Catholic rainbows have no desire to enter into the mind and heart of a young man who has been so enticed. What so gnaws upon him later, if not the warping of his natural manhood, is being led to engage in a deed against which the gorge rises. Yet they would leave young men by the millions beset by such offers, such enticement, ever more frequent, persistent, and shameless, and all that separates the lonely or fatherless boy who manages to grow straight and tall, and one who is led into the depravity of manhood abused, is the chance presence of someone on the lookout at a solitary place or a dangerous time.
Shall we say more? I know a lovely woman whose husband left her and her children for another woman; that story is now as common as dirt. I am sure that Father Martin would not smile upon the abandonment, though he might smile upon the new liaison, the pseudo-marriage, and that is just as bad as far as the abandoned are concerned. They are invisible. It was most fortunate in this case that the woman devoted herself all the more powerfully to the welfare of their children, cheering them on in their sports, hosting parties at her home, and never once distracting herself by the siren call of personal pleasure or a second chance at love. When they were grown, the family home had to be sold, as per a provision in the divorce settlement.
One of her children took his own life.
Shall we say more? Priests have told me that many men who become addicted to pornography—also as common now as dirt, but not nearly so salubrious—seek sexual thrills farther from the bounds of the normal, procuring pictures of children, or engaging in the act with other men. I can explain this only by keeping in mind the depravity of that all-consensual product called porn, and by the example of the Marquis de Sade, who gives us to know that it is not the act that pleases, but its being forbidden, or, as the pelvic Left has it, “transgressive.”

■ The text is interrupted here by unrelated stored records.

(** * Position Service: the request handlers of [src/app.py]

    The service has three handlers, [make_move] (POST /move),
    [get_fen_info] (POST /fen) and [reset_game] (GET /reset).  Each one
    builds a [chess.Board], queries it and returns a Python dict.  The
    handlers are embedded below as functions over an interface
    [RulesEngine] that lists exactly the calls the handlers make into the
    [chess] package; a concrete engine, [PyChess], follows further down. *)

From Stdlib Require Import ZArith List String Ascii Bool Lia.
Import ListNotations.

Open Scope string_scope.

(** ** Response bodies

    A handler returns a dict literal whose values are booleans, strings or
    a list of strings.  The dict is kept as the ordered list of its
    key/value pairs, in the order the literal lists them. *)

Inductive value : Type :=
| VBool (b : bool)
| VStr (s : string)
| VList (l : list string).

Definition body : Type := list (string * value).

Fixpoint get (k : string) (d : body) : option value :=
  match d with
  | [] => None
  | (k', v) :: d' => if String.eqb k k' then Some v else get k d'
  end.

(** ** Exceptions

    [Ok a] is normal completion with [a]; [Raise e] is an exception that
    leaves the function.  For a handler, [Raise e] means the exception
    reaches the web framework, which answers with a server error and no
    body of the handler's own. *)

Inductive exn : Type :=
| ValueError
| InvalidMoveError.

Inductive except (A : Type) : Type :=
| Ok (a : A)
| Raise (e : exn).

Arguments Ok {A} a.
Arguments Raise {A} e.

(** ** Request models ([MoveRequest], [FenRequest]) *)

Record MoveRequest : Type := mkMoveRequest {
  mr_fen : string;
  mr_move : string   (* UCI format, e.g. "e2e4" *)
}.

Record FenRequest : Type := mkFenRequest {
  fr_fen : string
}.

(** ** The rules engine as the handlers see it

    One field per call that [src/app.py] makes into [chess]:
    - [Board_new s] is [chess.Board(s)], which raises on a malformed FEN;
    - [Board_init] is [chess.Board()];
    - [Move_from_uci s] is [chess.Move.from_uci(s)], which raises on a
      malformed move string;
    - [legal_moves_contains b m] is [m in b.legal_moves];
    - [legal_moves_iter b] is the sequence [b.legal_moves] iterates over;
    - [Board_push b m] is the state of the board object after
      [b.push(m)];
    - [Board_fen b] is [b.fen()], which raises when a move counter of
      the board is too long for the interpreter to write as text;
    - [Board_is_check], [Board_is_checkmate], [Board_is_stalemate],
      [Board_is_game_over] and [Move_uci] are the queries of the same
      names.
    [Board_turn] (the attribute [board.turn], [true] for white) is not
    read by the handlers; it is there to state which side is to move.
    [Board_init_fen_ok] records that the starting board, whose counters
    are 0 and 1, can always be written. *)

Class RulesEngine : Type := {
  BoardT : Type;
  MoveT : Type;
  Board_new : string -> except BoardT;
  Board_init : BoardT;
  Move_from_uci : string -> except MoveT;
  Move_uci : MoveT -> string;
  legal_moves_contains : BoardT -> MoveT -> bool;
  legal_moves_iter : BoardT -> list MoveT;
  Board_push : BoardT -> MoveT -> BoardT;
  Board_fen : BoardT -> except string;
  Board_turn : BoardT -> bool;
  Board_is_check : BoardT -> bool;
  Board_is_checkmate : BoardT -> bool;
  Board_is_stalemate : BoardT -> bool;
  Board_is_game_over : BoardT -> bool;
  Board_init_fen_ok : exists fen, Board_fen Board_init = Ok fen
}.

Section Handlers.

Context {E : RulesEngine}.

(** The five entries every full response ends with: the comprehension
    [[m.uci() for m in board.legal_moves]] and the four state queries,
    all read from the one board object [board]. *)

Definition state_fields (board : BoardT) : body :=
  [ ("legal_moves", VList (map Move_uci (legal_moves_iter board)));
    ("is_check", VBool (Board_is_check board));
    ("is_checkmate", VBool (Board_is_checkmate board));
    ("is_stalemate", VBool (Board_is_stalemate board));
    ("is_game_over", VBool (Board_is_game_over board)) ].
(** * Whiteboard synchronisation layer of the brainstorm board

    A shallow embedding of the client-side reconciliation code of
    [BrainstormBoard] and [CollaborativeCursors]: the pending change buffer
    and its fold rules, the debounced flush with its snapshot, the loop
    guard, the inbound merge, and the presence publisher and subscriber.

    JavaScript objects used as dictionaries are [gmap string _]; the two
    [useRef] cells are an address into a small heap of buffer objects and an
    optional timer; time is a natural number of milliseconds. *)

From stdpp Require Import gmap strings list fin_maps.
From Stdlib Require Import Ascii ZArith QArith Qround Lqa.

Local Open Scope nat_scope.

(** ** Records and change notifications *)

(** A [TLRecord] is opaque apart from its identity. *)
Record TLRecord := mkRecord { id : string; body : string }.

#[global] Instance TLRecord_eq_dec : EqDecision TLRecord.
Proof. solve_decision. Defined.

(** The [changes] part of a store notification.  The listener only ever walks
    [Object.values] of each of the three dictionaries, so each is the list of
    its values in iteration order.  An entry of [updated] is the pair
    [[prev, next]]; the listener guards against a missing [next]. *)
Record RecordsDiff := mkDiff {
  chg_added : list TLRecord;
  chg_updated : list (TLRecord * option TLRecord);
  chg_removed : list TLRecord
}.

Inductive ChangeSource := user | remote.

#[global] Instance ChangeSource_eq_dec : EqDecision ChangeSource.
Proof. solve_decision. Defined.

Record Notification := mkNotification {
  changes : RecordsDiff;
  source : ChangeSource
}.

(** ** The pending change-set and its fold rules *)

Module DeltaBuffer.

(** The object held in [pendingChanges.current]. *)
Record PendingChangeSet := mkPending {
  added : gmap string TLRecord;
  updated : gmap string TLRecord;
  removed : gmap string TLRecord
}.

#[global] Instance PendingChangeSet_eq_dec : EqDecision PendingChangeSet.
Proof. solve_decision. Defined.

(** [{ added: {}, updated: {}, removed: {} }] *)
Definition emptyPending : PendingChangeSet := mkPending ∅ ∅ ∅.

(** Body of the [changes.added] loop:
    [pending.added[rec.id] = rec; delete pending.removed[rec.id]]. *)
Definition handleAdded (pending : PendingChangeSet) (rec : TLRecord)
  : PendingChangeSet :=
  {| added := <[id rec := rec]> (added pending);
     updated := updated pending;
     removed := delete (id rec) (removed pending) |}.

(** Body of the [changes.updated] loop.  A stored record is an object and
    therefore truthy, so [if (pending.added[next.id])] tests presence. *)
Definition handleUpdated (pending : PendingChangeSet)
    (change : TLRecord * option TLRecord) : PendingChangeSet :=
  match change.2 with
  | None => pending
  | Some next =>
      match added pending !! id next with
      | Some _ =>
          {| added := <[id next := next]> (added pending);
             updated := updated pending;
             removed := removed pending |}
      | None =>
          {| added := added pending;
             updated := <[id next := next]> (updated pending);
             removed := delete (id next) (removed pending) |}
      end
  end.

(** Body of the [changes.removed] loop. *)
Definition handleRemoved (pending : PendingChangeSet) (rec : TLRecord)
  : PendingChangeSet :=
  match added pending !! id rec with
  | Some _ =>
      {| added := delete (id rec) (added pending);
         updated := updated pending;
         removed := removed pending |}
  | None =>
      {| added := added pending;
         updated := delete (id rec) (updated pending);
         removed := <[id rec := rec]> (removed pending) |}
  end.

(** Step 1 of the listener: the three loops, in source order. *)
Definition absorb (pending : PendingChangeSet) (c : RecordsDiff)
  : PendingChangeSet :=
  foldl handleRemoved
    (foldl handleUpdated
       (foldl handleAdded pending (chg_added c))
       (chg_updated c))
    (chg_removed c).

(** [hasChanges] of the flush callback. *)
Definition hasChanges (payload : PendingChangeSet) : bool :=
  negb (bool_decide (added payload = ∅))
  || negb (bool_decide (updated payload = ∅))
  || negb (bool_decide (removed payload = ∅)).

(** Single-operation notifications. *)
Definition add (r : TLRecord) : RecordsDiff := mkDiff [r] [] [].
Definition update (prev next : TLRecord) : RecordsDiff :=
  mkDiff [] [(prev, Some next)] [].
Definition remove (r : TLRecord) : RecordsDiff := mkDiff [] [] [r].

(** An id is in at most one of the three dictionaries. *)
Definition exclusive (p : PendingChangeSet) : Prop :=
  dom (added p) ## dom (updated p)
  ∧ dom (added p) ## dom (removed p)
  ∧ dom (updated p) ## dom (removed p).
(** * Tag generator core: retry, failover, tag normalisation, controllers

    A shallow embedding of the generation-orchestration and
    tag-normalisation engine:

    - [utils/tagHelpers]: levenshteinDistance, createTagLookup, normalizeTags
    - the hook useTagData
    - [utils/retry]: withRetry
    - the providers' generateTags, as far as retry and normalisation go
    - [services/llmService]: generateTags with failover
    - the hooks useSingleGenerator and useBatchGenerator

    JavaScript strings are sequences of UTF-16 code units, so a string is a
    [list N] and [length] is the JS [.length].  Maps are [gmap]s keyed by
    such strings, the [Set] of seen names is a [gset].  Promises are modelled
    by what they settle to; what the environment does (the backend's answers,
    the user pressing stop) is a parameter of each model.

    The definitions come first, the proofs follow. *)

From Stdlib Require Import NArith Ascii String DecimalString.
From stdpp Require Import gmap list.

His testimony was confirmed for me by the confession of a young man who longed to return to his faith and to the natural sanity of the human body and its functions. He told me that porn had led him and some of his male friends to sodomize one another, while maintaining the fiction that they were only fooling around. One of those friends has yet to extricate himself from the demonic habit thus developed.
More? Consider the intense loneliness of young men and women who are invisible to the sexual innovators, because they do not parade down Fifth Avenue in orange sequins and jock straps. They are trying to follow the commandments and the natural law. They get no confirmation, no praise, no accompaniment; at best a sniff of condescension. Some will give up on faith and morality, feeling that they have been played for chumps, because the leaders of their former Church evidently do not really believe that sodomy, let alone natural fornication, is wrong. If you really believe that the mushroom is poisonous, you do not serve it at dinner. It is as if sin were not real, but only regarded so; a social pretense, with no connection to the human constitution as created by God.

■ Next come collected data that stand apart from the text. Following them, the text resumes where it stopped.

(** * Musicbot: the playback and queue controller of [cogs/music.py]

    A shallow embedding of the music cog.  Every command handler of the cog
    is an [async] method that reads and mutates one [wavelink.Player], talks
    to the audio node through that player and answers with embeds.  Here a
    handler is a computation in a small monad [M] that threads the player,
    records the backend commands and the embeds it sends, in order, and may
    stop with a Python exception.

    The handlers are modelled from the point where [ensure_voice] has
    returned the session's player; [await] is sequential composition. *)

From Stdlib Require Import ZArith List String Ascii Bool Lia.
From Stdlib Require Import QArith Qround Qreduction Qpower Qabs Lqa.
Import ListNotations.
Open Scope Z_scope.

(** ** config.py *)

Module Config.

Definition MAX_QUEUE_SIZE : Z := 1000.
Definition MAX_PLAYLIST_SIZE : Z := 500.

End Config.

(** ** Tracks *)

(** The attributes of a [wavelink] track the cog reads: [title], [author],
    [uri], [length] (milliseconds) and [isrc]. *)
Module Track.

Record t : Type := mk
  { title : string;
    author : string;
    uri : string;
    length : Z;
    isrc : option string }.

End Track.

(** ** The player's queue *)

Module QueueMode.

Inductive t : Type := normal | loop | loop_all.

End QueueMode.

(** Python exceptions a handler can stop with. *)
Inductive Exn : Type :=
| QueueEmpty        (* Queue.get() on an exhausted queue *)
| AttributeError    (* attribute access on None, e.g. player.current.title *)
| IndexError.       (* deque index out of range *)

Module Queue.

And more? What hath Kinsey wrought? That fraud and pederast lent a veil of intellectual respectability to all manner of sexual immorality, and mass entertainment followed happily along. Tell us what you see now, Mr. Hefner. Who gives young people the slightest assistance in remaining innocent and clean? I have seen it again and again. Boys and girls blessed with a sweet temperament and parents who love them suddenly reach the whitewater of puberty, and then, far from lending an oar to help, their very schools are like rocks beneath, waiting to rip their canoes clean through. Father Martin will “accompany” them if they fall into a certain form of perversion, accompaniment that costs nothing, a pat on the back after the harm has been done. Who walks with them when the danger first threatens?

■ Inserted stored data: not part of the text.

Lemma match_piped_len s o r :
  match_piped s = Some (o, r) -> (String.length r < String.length s)%nat.
Proof.
  intros H. apply match_piped_inv in H as (g1 & g2 & -> & _).
  rewrite !slength_app. simpl. lia.
Qed.

Lemma match_piped_start s o r : match_piped s = Some (o, r) -> String.prefix "[[" s = true.
Proof. intros H. apply match_piped_inv in H as (g1 & g2 & -> & _). simpl. apply prefix_nil. Qed.

Lemma match_plain_len s o r :
  match_plain s = Some (o, r) -> (String.length r < String.length s)%nat.
Proof.
  intros H. apply match_plain_inv in H as (g & -> & _).
  rewrite !slength_app. simpl. lia.
Qed.

Lemma match_plain_start s o r : match_plain s = Some (o, r) -> String.prefix "[[" s = true.
Proof. intros H. apply match_plain_inv in H as (g & -> & _). simpl. apply prefix_nil. Qed.

Lemma match_piped_link l d b :
  contains "|" l = false -> contains "]" d = false -> l <> "" -> d <> "" ->
  match_piped ("[[" ++ l ++ "|" ++ d ++ "]]" ++ b) = Some (link_html l d, b).
Proof.
  intros Hl Hd Hl0 Hd0. cbn [append]. unfold match_piped.
  rewrite span_not_app by exact Hl. destruct l as [|x l]; [congruence|].
  rewrite span_not_app by exact Hd. destruct d as [|y d]; [congruence|].
  reflexivity.
Qed.

Lemma match_plain_link l b :
  contains "]" l = false -> l <> "" ->
  match_plain ("[[" ++ l ++ "]]" ++ b) = Some (link_html l l, b).
Proof.
  intros Hl Hl0. cbn [append]. unfold match_plain.
  rewrite span_not_app by exact Hl. destruct l as [|x l]; [congruence|].
  reflexivity.
Qed.

Lemma match_piped_no_pipe q : contains "|" q = false -> match_piped ("[[" ++ q) = None.
Proof.
  intros H. cbn [append]. unfold match_piped. rewrite span_not_all by exact H.
  destruct q; reflexivity.
Qed.

Lemma match_plain_no_close q : contains "]" q = false -> match_plain ("[[" ++ q) = None.
Proof.
  intros H. cbn [append]. unfold match_plain. rewrite span_not_all by exact H.
  destruct q; reflexivity.
Qed.

Ltac no_char :=
  repeat rewrite contains_char_app;
  repeat match goal with H : contains ?c ?x = false |- context [contains ?c ?x] => rewrite H end;
  reflexivity.

Lemma link_html_no_open l d :
  contains "[" l = false -> contains "[" d = false -> contains "[" (link_html l d) = false.
Proof. intros Hl Hd. unfold link_html. no_char. Qed.

Lemma sub_all_piped_skip a s : contains "[" a = false -> sub_all match_piped (a ++ s) = a ++ sub_all match_piped s.
Proof. apply sub_all_skip. exact match_piped_start. Qed.

Lemma sub_all_plain_skip a s : contains "[" a = false -> sub_all match_plain (a ++ s) = a ++ sub_all match_plain s.
Proof. apply sub_all_skip. exact match_plain_start. Qed.

(** Text without any [[ comes out of convert_wiki_links unchanged. *)
Theorem convert_wiki_links_no_link s :
  contains "[[" s = false -> convert_wiki_links s = s.
Proof.
  intros H. unfold convert_wiki_links.
  rewrite (sub_all_id match_piped match_piped_start s H).
  exact (sub_all_id match_plain match_plain_start s H).
Qed.

Lemma convert_wiki_links_no_link_witness :
  contains "[[" "a [b] c" = false /\ convert_wiki_links "a [b] c" = "a [b] c".
Proof.
  split; [reflexivity|]. apply convert_wiki_links_no_link. reflexivity.
Defined.

(** A piped link [[l|d]] becomes an anchor to #l showing d, the rest of the text is kept. *)
Theorem convert_wiki_links_piped a l d b :
  contains "[" a = false -> contains "[" l = false -> contains "[" d = false ->
  contains "[" b = false -> contains "|" l = false -> contains "]" d = false ->
  l <> "" -> d <> "" ->
  convert_wiki_links (a ++ "[[" ++ l ++ "|" ++ d ++ "]]" ++ b) = a ++ link_html l d ++ b.
Proof.
  intros Ha Hl Hd Hb Hlp Hdc Hl0 Hd0. unfold convert_wiki_links.
  rewrite sub_all_piped_skip by exact Ha.
  rewrite (sub_all_some match_piped match_piped_len match_piped_start _ _ _
             (match_piped_link l d b Hlp Hdc Hl0 Hd0)).
  rewrite (sub_all_no_open match_piped match_piped_start b Hb).
  rewrite sub_all_plain_skip by exact Ha.
  rewrite (sub_all_no_open match_plain match_plain_start); [reflexivity|].
  rewrite contains_char_app, link_html_no_open, Hb by assumption. reflexivity.
Qed.

Lemma convert_wiki_links_piped_witness :
  convert_wiki_links ("see " ++ "[[" ++ "Page" ++ "|" ++ "the page" ++ "]]" ++ ".") =
  "see " ++ link_html "Page" "the page" ++ ".".
Proof.
  apply convert_wiki_links_piped; try reflexivity; discriminate.
Defined.

(** A plain link [[l]] becomes an anchor to #l showing l, the rest of the text is kept. *)
Theorem convert_wiki_links_plain a l b :
  contains "[" a = false -> contains "[" l = false -> contains "[" b = false ->
  contains "|" l = false -> contains "|" b = false -> contains "]" l = false ->
  l <> "" ->
  convert_wiki_links (a ++ "[[" ++ l ++ "]]" ++ b) = a ++ link_html l l ++ b.
Proof.
  intros Ha Hl Hb Hlp Hbp Hlc Hl0. unfold convert_wiki_links.
  rewrite sub_all_piped_skip by exact Ha.
  rewrite (sub_all_open2_none match_piped match_piped_start).
  2: { apply match_piped_no_pipe. no_char. }
  2: { no_char. }
  rewrite sub_all_plain_skip by exact Ha.
  rewrite (sub_all_some match_plain match_plain_len match_plain_start _ _ _
             (match_plain_link l b Hlc Hl0)).
  rewrite (sub_all_no_open match_plain match_plain_start b Hb). reflexivity.
Qed.

Lemma convert_wiki_links_plain_witness :
  convert_wiki_links ("see " ++ "[[" ++ "Page" ++ "]]" ++ ".") =
  "see " ++ link_html "Page" "Page" ++ ".".
Proof.
  apply convert_wiki_links_plain; try reflexivity; discriminate.
Defined.

(** The piped pattern runs first over the whole text and its target stops only at |:
    a plain link followed later by a piped link is swallowed into one anchor whose
    target runs from the plain link's name up to the pipe. *)
Theorem convert_wiki_links_plain_then_piped a x y l d b :
  contains "[" a = false -> contains "[" x = false -> contains "[" y = false ->
  contains "[" l = false -> contains "[" d = false -> contains "[" b = false ->
  contains "|" x = false -> contains "|" y = false -> contains "|" l = false ->
  contains "]" l = false -> contains "]" d = false -> contains "]" b = false ->
  d <> "" ->
  convert_wiki_links (a ++ "[[" ++ x ++ "]]" ++ y ++ "[[" ++ l ++ "|" ++ d ++ "]]" ++ b) =
  a ++ link_html (x ++ "]]" ++ y ++ "[[" ++ l) d ++ b.
Proof.
  intros Ha Hx Hy Hl Hd Hb Hxp Hyp Hlp Hlc Hdc Hbc Hd0. unfold convert_wiki_links.
  set (g := x ++ "]]" ++ y ++ "[[" ++ l).
  replace (x ++ "]]" ++ y ++ "[[" ++ l ++ "|" ++ d ++ "]]" ++ b)
    with (g ++ "|" ++ d ++ "]]" ++ b) by (subst g; rewrite !sapp_assoc; reflexivity).
  rewrite sub_all_piped_skip by exact Ha.
  assert (Hg : contains "|" g = false) by (subst g; no_char).
  assert (Hg0 : g <> "") by (subst g; destruct x; discriminate).
  rewrite (sub_all_some match_piped match_piped_len match_piped_start _ _ _
             (match_piped_link g d b Hg Hdc Hg0 Hd0)).
  rewrite (sub_all_no_open match_piped match_piped_start b Hb).
  rewrite sub_all_plain_skip by exact Ha. f_equal.
  set (P := "<a href=" ++ dq ++ "#" ++ x ++ "]]" ++ y).
  set (Q := l ++ dq ++ ">" ++ d ++ "</a>" ++ b).
  assert (E : link_html g d ++ b = P ++ "[[" ++ Q)
    by (subst g P Q; unfold link_html; rewrite !sapp_assoc; reflexivity).
  rewrite E. rewrite sub_all_plain_skip by (subst P; no_char).
  rewrite (sub_all_open2_none match_plain match_plain_start).
  - reflexivity.
  - apply match_plain_no_close. subst Q; no_char.
  - subst Q; no_char.
Qed.

Lemma convert_wiki_links_plain_then_piped_witness :
  convert_wiki_links ("" ++ "[[" ++ "x" ++ "]]" ++ " y " ++ "[[" ++ "l" ++ "|" ++ "d" ++ "]]" ++ " z") =
  "" ++ link_html ("x" ++ "]]" ++ " y " ++ "[[" ++ "l") "d" ++ " z".
Proof.
  apply convert_wiki_links_plain_then_piped; try reflexivity; discriminate.
Defined.

End WikiFacts.

(** ** Facts about the language manager *)
Module LangFacts.
Import PathOps Discovery Publish PublishFacts SaveFacts WikiFacts LanguageManager.

(** [self.language_posts[language].get(file_path)]; [None]: the
    [KeyError] of a language with no dict. *)
Definition lookup_post (lp : LangPosts) (language file_path : string) : option PyVal :=
  match dict_get String.eqb lp language with
  | Some d => Some (get_or d file_path PNone)
  | None => None
  end.

(** The post id registered under [language] for [file_path], if any: a
    query on the state, [None] when either key is absent. *)
Definition posts_get (lp : LangPosts) (language file_path : string) : option PyVal :=
  match dict_get String.eqb lp language with
  | Some d => dict_get String.eqb d file_path
  | None => None
  end.

Lemma dict_set_length {V} (d : list (string * V)) k v :
  length (dict_set String.eqb d k v) =
  match dict_get String.eqb d k with Some _ => length d | None => S (length d) end.
Proof.
  induction d as [|[k' v'] d IH]; simpl; [reflexivity|].
  destruct (String.eqb k k'); simpl; [reflexivity|].
  rewrite IH. destruct (dict_get String.eqb d k); reflexivity.
Qed.

Lemma register_post_get lp f l id l' :
  dict_get String.eqb (register_post lp f l id) l' =
  if String.eqb l' l
  then Some (dict_set String.eqb
               (match dict_get String.eqb lp l with Some d => d | None => [] end) f id)
  else dict_get String.eqb lp l'.
Proof.
  unfold register_post.
  destruct (String.eqb l' l) eqn:E.
  - apply String.eqb_eq in E. subst l'.
    destruct (dict_get String.eqb lp l) as [d|] eqn:Ed.
    + rewrite Ed. apply dict_get_set_same.
    + rewrite !dict_get_set_same. reflexivity.
  - apply String.eqb_neq in E.
    destruct (dict_get String.eqb lp l) as [d|] eqn:Ed.
    + rewrite Ed. apply dict_get_set_other. exact E.
    + rewrite dict_get_set_same, !dict_get_set_other by exact E. reflexivity.
Qed.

Who stands up for the poor against those who ravage the family? Name for me one impoverished or oppressed people in the history of the world who rose to prosperity or who threw off the yoke of their oppressors while living in sexual license and remaining content with the ensuing family chaos. Name one. The Irish were brutalized by the English for three centuries, yet they did not lose the family, and they prevailed. Had my Italian grandfathers been indifferent to the morals of their children, I would not now be writing these words, because only a strong family headed by a good father can channel the energies of a young man with a rebellious streak who is stronger than his mother and smarter than his teachers. No, it is easier to blame a social specter, like an all-pervading racism or the fog of “privilege,” than to reckon with the uncomfortable facts of common observation, biology, and history, and the testimony of every human culture, from stone knives to the microchip.
The western world is dying, literally dying. No one is getting married. Hedonism has led to its own demise; Eros has slain himself on his own altar. Do you wonder, Father Martin, why you do not see boys and girls holding hands? Because the world you bless has raised the stakes too high. They dare not do so; it will be a sign that they are in bed with one another, and embarrassment, if not moral qualms, will keep them from making that sign in public. I could go farther. They do not hold hands, because they do not do much at all with one another anymore; evil has crowded out the good, and spread its pall over what was once innocent and sweet. I know many young people who have never known the delight of that gesture, because all of the beautiful land lying between first sight and marriage has been razed as by nuclear war.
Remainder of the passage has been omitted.